Identification of p10 as a neurotoxic product generated from the proteolytic cleavage of the neuronal Cdk5 activator.

The involvement of cyclin-dependent kinase-5 (Cdk5) and p25, the proteolytic fragment of activator p35, has long been implicated in the development of neuron-fibrillary tangles (NFTs), a hallmark of Alzheimer's disease (AD). Findings in this area over the past decade have been highly controversial and inconclusive. Here we report unprecedented detection of endogenous p10, the smaller proteolytic fragment of the Cdk5 activator p35 in treated primary cortical neurons that underwent significant apoptosis, triggered by proteasome inhibitors MG132 and lactacystin, and protein kinase inhibitor staurosporine (STS). p10 appeared exclusively in the detergent-resistant fraction made up of nuclear matrix, membrane-bound organelles, insoluble membrane proteins, and cytoskeletal components.
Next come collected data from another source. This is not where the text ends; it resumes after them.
(* ===== verification/Dbdma.v ===== *)
(** * Descriptor-based DMA ([src/drivers/dbdma.c])

    A channel runs a program of sixteen-byte descriptors in guest memory: the
    guest controls it through its registers, and a device of the emulator
    fetches the data of OUTPUT commands and delivers that of INPUT commands.
    [None] is an access beyond an area of memory or through a null pointer,
    or a channel program that does not come to rest. *)

From S2P Require Import Prelude Ioports Memory.

Module Dbdma.
Import Memory.

(** ** Constants ([src/drivers/include/dbdma_hw.h]) *)
Definition RUN : Z := 0x8000.
Definition PAUSE : Z := 0x4000.
Definition FLUSH : Z := 0x2000.
Definition WAKE : Z := 0x1000.
Definition DEAD : Z := 0x0800.
Definition ACTIVE : Z := 0x0400.
Definition BT : Z := 0x0100.
Definition OUTPUT_MORE : Z := 0.
Definition OUTPUT_LAST : Z := 0x1000.
Definition INPUT_MORE : Z := 0x2000.
Definition INPUT_LAST : Z := 0x3000.
Definition STORE_WORD : Z := 0x4000.
Definition LOAD_WORD : Z := 0x5000.
Definition DBDMA_NOP : Z := 0x6000.
Definition DBDMA_STOP : Z := 0x7000.
Definition KEY_STREAM3 : Z := 0x300.
Definition KEY_REGS : Z := 0x500.
Definition KEY_SYSTEM : Z := 0x600.
Definition INTR_IFSET : Z := 0x10.
Definition INTR_IFCLR : Z := 0x20.
Definition BR_IFSET : Z := 0x4.
Definition BR_IFCLR : Z := 0x8.
Definition WAIT_IFSET : Z := 1.
Definition WAIT_IFCLR : Z := 2.

Definition NUM_IRQS : nat := 32.
Definition NUM_REGS : nat := 16.
Definition r_control : Z := 0.
Definition r_status : Z := 1.
Definition r_cmdptr : Z := 3.
Definition r_intr_sel : Z := 4.
Definition r_br_sel : Z := 5.
Definition r_wait_sel : Z := 6.
(** [r_cmdptr_hi] and [r_xfer_mode] to [r_br_addr_hi], except [r_res1] *)
Definition unimplemented_regs : list Z := [7; 2; 8; 9; 11; 12].

Definition DMA_READ : Z := 1.
Definition DMA_WRITE : Z := 2.
Definition DMA_RW : Z := 3.
Definition DMA_ERROR : Z := -1.
Lemma fires_eq sel s_status cmd ifset ifclr :
  fires sel s_status cmd ifset ifclr =
  negb (sel .& 0x0f0f =? 0) && (s_status .& (sel .& 0x0f0f) =? 0) && tst cmd ifset.
Proof.
  unfold fires. cbv zeta.
  assert (H : (sel .& 0x0f0f) .>> 16 = 0).
  { rewrite Z.shiftr_land. apply Z.land_0_r. }
  rewrite H, Z.land_0_r. rewrite (Z.eqb_sym 0). destruct (Z.eqb_spec (sel .& 0x0f0f) 0) as [E|E].
  - rewrite E, Z.land_0_r. done.
  - cbn [negb andb]. by destruct (_ =? 0), (tst cmd ifset).
Qed.

(** The interrupt bits are masked away before they are looked at. *)
Lemma no_interrupt {D} (s : sys D) : conditional_interrupt s = (_ ← ld_cmd 2 o_command s; Some s).
Proof.
  unfold conditional_interrupt. destruct (ld_cmd 2 o_command s) as [cmd|]; [|done]. cbn [mbind option_bind]. rewrite fires_eq.
  assert (H : tst (cmd .& 0xf000) INTR_IFSET = false).
  { unfold tst. rewrite <- Z.land_assoc. change (0xf000 .& INTR_IFSET) with 0. by rewrite Z.land_0_r. }
  by rewrite H, andb_false_r.
Qed.

(** the conditions of commands are misread.  The select registers are
    masked with [0x0f0f] before their upper half, the mask, is taken: a
    command waits or branches only for a value with low nibbles that are all
    clear in the status, whatever the mask, and never because a condition
    is false.  With the register at 0 the hardware takes every branch-if-set,
    hence every branch-always, and the code takes none; and no command ever
    raises an interrupt. *)
Theorem conditions_misread {D} (s : sys D) sel s_status cmd ifset ifclr :
  (fires sel s_status cmd ifset ifclr = true <->
     tst cmd ifset = true /\ sel .& 0x0f0f <> 0 /\ s_status .& (sel .& 0x0f0f) = 0) /\
  hw_fires 0 s_status cmd ifset ifclr = tst cmd ifset /\ fires 0 s_status cmd ifset ifclr = false /\
  conditional_interrupt s = (_ ← ld_cmd 2 o_command s; Some s).
Proof.
  split_and!; [|..|apply no_interrupt].
  - rewrite fires_eq, !andb_true_iff, negb_true_iff, Z.eqb_neq, Z.eqb_eq. tauto.
  - unfold hw_fires. change ((0 .>> 16) .& 0xff) with 0. rewrite !Z.land_0_r. cbn. by rewrite orb_false_r.
  - by rewrite fires_eq.
Qed.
Intriguingly, transient overexpression of p10 in neural cells induced apoptotic morphologies, suggesting that p10 may play an important role in mediating neuronal cell death in neurodegenerative diseases. We demonstrated for the first time that p10-mediated apoptosis occurred via a caspases-independent pathway. Furthermore, as p10 may contain the myristoylation signal for p35 which is responsible for binding p35 to several intracellular components and the membrane, all in all these novel results present that the accumulation of p10 to the detergent-insoluble fraction may be a crucial pathological event to triggering neuronal cell death.